>>
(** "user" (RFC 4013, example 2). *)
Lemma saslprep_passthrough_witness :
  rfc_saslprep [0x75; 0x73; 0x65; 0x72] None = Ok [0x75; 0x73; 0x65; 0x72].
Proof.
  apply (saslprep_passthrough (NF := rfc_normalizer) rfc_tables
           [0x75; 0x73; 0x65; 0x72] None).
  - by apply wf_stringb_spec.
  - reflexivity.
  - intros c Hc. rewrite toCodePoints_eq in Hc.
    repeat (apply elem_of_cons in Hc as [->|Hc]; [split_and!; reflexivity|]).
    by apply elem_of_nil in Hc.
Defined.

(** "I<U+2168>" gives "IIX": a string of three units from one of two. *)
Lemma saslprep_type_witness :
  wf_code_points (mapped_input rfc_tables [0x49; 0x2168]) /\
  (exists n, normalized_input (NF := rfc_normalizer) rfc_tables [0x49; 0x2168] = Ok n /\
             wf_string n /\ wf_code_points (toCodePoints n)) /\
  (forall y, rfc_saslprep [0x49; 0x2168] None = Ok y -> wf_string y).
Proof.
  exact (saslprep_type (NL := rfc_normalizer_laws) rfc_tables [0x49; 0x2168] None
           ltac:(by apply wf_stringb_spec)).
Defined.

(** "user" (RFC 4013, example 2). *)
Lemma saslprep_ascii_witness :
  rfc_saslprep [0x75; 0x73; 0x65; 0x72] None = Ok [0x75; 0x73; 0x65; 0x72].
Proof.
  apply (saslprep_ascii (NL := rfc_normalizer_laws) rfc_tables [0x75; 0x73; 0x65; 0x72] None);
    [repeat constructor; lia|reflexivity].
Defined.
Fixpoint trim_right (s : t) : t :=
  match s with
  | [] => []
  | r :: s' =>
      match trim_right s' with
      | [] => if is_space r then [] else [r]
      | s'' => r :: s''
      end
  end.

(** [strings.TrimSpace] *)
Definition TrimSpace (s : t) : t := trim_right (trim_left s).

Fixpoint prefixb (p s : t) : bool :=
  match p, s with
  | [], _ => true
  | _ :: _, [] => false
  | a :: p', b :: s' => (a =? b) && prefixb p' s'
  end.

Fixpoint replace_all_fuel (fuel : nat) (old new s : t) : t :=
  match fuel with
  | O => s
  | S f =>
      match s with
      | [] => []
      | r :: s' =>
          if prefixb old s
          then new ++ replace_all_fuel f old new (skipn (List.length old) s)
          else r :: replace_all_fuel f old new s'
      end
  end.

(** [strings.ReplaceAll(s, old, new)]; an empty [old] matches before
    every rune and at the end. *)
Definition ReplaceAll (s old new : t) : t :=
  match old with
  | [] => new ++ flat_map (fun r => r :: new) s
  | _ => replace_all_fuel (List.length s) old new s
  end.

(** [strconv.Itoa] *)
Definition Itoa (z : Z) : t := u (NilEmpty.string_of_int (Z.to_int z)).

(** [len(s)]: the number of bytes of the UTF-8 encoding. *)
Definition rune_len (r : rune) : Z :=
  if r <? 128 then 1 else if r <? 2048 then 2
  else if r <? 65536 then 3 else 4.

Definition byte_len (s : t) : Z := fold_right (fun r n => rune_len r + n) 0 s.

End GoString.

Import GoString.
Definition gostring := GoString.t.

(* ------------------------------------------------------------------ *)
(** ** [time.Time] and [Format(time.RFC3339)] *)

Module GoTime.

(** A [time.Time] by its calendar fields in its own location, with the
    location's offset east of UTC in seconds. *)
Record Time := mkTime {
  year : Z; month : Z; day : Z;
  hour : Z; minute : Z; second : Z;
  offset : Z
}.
<<
>>
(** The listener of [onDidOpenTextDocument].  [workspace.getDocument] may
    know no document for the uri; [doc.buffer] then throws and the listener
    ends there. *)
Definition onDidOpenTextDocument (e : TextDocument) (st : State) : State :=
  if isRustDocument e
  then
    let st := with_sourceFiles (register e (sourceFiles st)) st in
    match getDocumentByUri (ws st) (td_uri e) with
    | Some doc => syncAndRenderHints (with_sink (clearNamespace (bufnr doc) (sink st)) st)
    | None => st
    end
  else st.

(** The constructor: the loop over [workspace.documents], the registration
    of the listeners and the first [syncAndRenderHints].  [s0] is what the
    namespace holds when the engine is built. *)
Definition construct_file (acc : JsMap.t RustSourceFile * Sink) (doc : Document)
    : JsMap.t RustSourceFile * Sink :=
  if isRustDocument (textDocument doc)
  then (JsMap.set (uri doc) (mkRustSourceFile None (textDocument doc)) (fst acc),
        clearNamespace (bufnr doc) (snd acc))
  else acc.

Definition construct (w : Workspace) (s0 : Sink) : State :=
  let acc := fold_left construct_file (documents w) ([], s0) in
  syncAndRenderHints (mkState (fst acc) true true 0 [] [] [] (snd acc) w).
<<
>>
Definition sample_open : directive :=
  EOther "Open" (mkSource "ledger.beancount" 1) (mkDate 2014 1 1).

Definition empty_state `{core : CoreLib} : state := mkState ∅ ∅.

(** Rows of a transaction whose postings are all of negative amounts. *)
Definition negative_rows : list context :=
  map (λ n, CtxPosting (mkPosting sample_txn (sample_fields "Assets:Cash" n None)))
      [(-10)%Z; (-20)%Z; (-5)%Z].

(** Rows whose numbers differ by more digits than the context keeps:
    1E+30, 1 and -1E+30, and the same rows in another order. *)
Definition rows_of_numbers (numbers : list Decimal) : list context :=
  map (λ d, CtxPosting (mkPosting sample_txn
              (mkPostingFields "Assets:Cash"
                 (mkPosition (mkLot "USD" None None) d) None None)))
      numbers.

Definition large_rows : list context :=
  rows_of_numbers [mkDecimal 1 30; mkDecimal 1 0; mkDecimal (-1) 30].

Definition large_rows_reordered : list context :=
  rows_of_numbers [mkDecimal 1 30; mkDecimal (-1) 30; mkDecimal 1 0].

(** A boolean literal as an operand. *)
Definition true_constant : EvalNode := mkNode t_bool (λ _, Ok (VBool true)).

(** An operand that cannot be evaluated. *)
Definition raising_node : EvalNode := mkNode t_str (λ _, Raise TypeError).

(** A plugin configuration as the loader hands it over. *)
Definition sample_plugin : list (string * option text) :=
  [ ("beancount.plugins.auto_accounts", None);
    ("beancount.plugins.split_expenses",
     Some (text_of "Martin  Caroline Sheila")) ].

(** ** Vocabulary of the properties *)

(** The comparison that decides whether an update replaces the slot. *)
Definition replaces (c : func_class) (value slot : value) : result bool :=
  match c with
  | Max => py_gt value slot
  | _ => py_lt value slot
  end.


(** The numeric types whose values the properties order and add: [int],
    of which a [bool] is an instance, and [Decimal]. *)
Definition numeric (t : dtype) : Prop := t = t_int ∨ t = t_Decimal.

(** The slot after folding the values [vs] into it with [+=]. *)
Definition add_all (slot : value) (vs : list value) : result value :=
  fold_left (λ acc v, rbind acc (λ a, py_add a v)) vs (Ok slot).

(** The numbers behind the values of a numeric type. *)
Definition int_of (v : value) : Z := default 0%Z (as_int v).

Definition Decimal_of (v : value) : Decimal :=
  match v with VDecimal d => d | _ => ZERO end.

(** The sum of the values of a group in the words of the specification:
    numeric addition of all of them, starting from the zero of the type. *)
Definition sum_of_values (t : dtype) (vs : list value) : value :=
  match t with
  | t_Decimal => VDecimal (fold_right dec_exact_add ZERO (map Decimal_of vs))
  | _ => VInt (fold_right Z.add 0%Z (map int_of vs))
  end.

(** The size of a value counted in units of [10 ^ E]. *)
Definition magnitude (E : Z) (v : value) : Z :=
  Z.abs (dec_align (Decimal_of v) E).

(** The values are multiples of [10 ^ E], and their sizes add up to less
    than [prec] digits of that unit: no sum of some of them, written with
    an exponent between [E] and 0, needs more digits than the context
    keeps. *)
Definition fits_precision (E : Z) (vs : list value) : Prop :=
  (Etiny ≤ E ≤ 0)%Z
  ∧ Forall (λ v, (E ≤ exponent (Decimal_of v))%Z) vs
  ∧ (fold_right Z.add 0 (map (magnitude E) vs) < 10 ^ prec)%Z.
<<
## TASK TO CARRY OUT
In the entries above, find each line with the string "than" and copy it.

## ANSWER TO THE EXERCISE
(** Rows whose numbers differ by more digits than the context keeps:
    than [prec] digits of that unit: no sum of some of them, written with
    an exponent between [E] and 0, needs more digits than the context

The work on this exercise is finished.